[Start of section]

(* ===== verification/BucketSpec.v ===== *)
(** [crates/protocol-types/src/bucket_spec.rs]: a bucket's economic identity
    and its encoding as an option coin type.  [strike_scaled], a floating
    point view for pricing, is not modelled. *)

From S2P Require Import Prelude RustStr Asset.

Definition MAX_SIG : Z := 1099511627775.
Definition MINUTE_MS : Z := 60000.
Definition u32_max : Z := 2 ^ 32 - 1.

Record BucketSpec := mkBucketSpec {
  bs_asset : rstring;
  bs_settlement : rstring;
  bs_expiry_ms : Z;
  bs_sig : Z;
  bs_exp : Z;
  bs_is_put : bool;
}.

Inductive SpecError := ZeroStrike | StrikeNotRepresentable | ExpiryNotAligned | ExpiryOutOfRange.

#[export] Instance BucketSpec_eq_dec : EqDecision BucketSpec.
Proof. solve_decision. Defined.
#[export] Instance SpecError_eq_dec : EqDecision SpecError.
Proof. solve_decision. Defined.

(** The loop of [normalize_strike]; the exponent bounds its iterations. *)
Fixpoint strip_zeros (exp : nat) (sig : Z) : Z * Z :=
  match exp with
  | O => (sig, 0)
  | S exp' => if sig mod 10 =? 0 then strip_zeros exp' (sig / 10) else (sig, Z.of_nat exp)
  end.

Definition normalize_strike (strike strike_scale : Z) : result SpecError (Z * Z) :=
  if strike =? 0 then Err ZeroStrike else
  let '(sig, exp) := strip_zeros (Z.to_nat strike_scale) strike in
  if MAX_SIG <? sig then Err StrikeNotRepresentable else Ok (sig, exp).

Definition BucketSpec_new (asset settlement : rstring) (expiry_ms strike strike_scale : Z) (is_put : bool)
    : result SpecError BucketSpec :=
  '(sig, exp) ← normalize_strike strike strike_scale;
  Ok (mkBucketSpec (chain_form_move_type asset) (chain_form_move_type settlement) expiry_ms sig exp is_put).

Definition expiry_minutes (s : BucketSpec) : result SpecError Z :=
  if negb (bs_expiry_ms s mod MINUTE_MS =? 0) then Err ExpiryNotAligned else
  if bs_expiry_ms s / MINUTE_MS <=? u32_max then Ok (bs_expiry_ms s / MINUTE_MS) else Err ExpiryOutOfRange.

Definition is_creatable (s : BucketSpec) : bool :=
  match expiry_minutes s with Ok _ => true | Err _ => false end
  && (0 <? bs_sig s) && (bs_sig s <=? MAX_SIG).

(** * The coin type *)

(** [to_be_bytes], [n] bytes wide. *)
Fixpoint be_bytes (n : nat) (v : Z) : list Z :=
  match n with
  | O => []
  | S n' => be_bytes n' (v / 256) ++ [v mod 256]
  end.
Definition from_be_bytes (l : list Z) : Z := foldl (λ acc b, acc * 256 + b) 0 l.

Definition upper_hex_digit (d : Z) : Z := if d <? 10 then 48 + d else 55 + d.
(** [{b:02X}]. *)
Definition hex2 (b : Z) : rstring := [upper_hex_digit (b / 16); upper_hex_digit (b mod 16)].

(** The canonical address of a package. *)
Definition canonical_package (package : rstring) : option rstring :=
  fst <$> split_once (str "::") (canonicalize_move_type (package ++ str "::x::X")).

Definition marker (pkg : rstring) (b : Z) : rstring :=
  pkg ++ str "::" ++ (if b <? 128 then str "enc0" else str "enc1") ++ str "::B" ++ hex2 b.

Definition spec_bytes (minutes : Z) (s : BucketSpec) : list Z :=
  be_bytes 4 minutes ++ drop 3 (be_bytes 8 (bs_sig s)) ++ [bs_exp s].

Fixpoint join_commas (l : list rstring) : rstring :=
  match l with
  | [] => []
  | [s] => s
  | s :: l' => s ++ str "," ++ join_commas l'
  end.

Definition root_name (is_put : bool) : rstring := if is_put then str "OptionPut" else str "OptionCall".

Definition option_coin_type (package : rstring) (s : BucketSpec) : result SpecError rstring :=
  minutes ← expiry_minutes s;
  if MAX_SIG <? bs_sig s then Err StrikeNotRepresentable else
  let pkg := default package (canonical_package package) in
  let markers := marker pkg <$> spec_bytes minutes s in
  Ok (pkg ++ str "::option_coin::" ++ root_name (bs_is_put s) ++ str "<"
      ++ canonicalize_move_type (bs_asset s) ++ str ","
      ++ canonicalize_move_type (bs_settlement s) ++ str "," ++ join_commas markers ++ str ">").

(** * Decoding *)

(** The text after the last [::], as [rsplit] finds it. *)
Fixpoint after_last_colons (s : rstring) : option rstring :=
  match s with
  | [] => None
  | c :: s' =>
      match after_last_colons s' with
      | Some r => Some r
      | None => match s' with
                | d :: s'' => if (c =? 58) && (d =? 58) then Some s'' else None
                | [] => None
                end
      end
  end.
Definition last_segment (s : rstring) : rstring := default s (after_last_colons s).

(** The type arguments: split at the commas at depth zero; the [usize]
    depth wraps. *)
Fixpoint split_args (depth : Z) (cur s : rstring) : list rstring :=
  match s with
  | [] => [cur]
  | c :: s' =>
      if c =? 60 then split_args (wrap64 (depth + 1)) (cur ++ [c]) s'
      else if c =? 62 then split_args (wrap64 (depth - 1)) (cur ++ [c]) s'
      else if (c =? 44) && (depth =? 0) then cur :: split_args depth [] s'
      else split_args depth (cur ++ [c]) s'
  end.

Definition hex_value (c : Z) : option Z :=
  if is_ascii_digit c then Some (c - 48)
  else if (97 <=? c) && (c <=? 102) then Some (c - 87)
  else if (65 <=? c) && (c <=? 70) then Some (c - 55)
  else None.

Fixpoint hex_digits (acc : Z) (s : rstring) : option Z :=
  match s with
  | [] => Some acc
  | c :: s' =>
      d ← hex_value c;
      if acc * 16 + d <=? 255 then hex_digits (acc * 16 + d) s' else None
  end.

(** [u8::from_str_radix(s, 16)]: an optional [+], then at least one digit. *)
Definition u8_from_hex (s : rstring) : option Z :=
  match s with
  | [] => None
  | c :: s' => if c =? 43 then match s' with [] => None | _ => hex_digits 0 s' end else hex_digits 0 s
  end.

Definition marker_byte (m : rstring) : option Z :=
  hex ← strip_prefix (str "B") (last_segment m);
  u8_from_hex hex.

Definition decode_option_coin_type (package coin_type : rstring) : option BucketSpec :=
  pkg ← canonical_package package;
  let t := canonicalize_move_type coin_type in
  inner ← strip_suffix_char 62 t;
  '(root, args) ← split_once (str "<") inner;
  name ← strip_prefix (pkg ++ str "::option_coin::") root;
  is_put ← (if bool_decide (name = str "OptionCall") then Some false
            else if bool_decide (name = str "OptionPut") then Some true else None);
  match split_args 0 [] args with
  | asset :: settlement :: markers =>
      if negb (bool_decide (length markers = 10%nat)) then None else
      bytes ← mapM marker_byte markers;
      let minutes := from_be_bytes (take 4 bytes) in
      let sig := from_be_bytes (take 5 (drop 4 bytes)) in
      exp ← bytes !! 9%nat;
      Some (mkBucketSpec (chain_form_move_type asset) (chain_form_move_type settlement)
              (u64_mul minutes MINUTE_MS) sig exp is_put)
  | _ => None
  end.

[End of section]

Task statement: Taking the entries above, restate exactly those lines that fall between the line with "O => (sig, 0)" and the line with "if MAX_SIG <? sig", keeping both of those lines too.

Solution below:
  | O => (sig, 0)
  | S exp' => if sig mod 10 =? 0 then strip_zeros exp' (sig / 10) else (sig, Z.of_nat exp)
  end.

Definition normalize_strike (strike strike_scale : Z) : result SpecError (Z * Z) :=
  if strike =? 0 then Err ZeroStrike else
  let '(sig, exp) := strip_zeros (Z.to_nat strike_scale) strike in
  if MAX_SIG <? sig then Err StrikeNotRepresentable else Ok (sig, exp).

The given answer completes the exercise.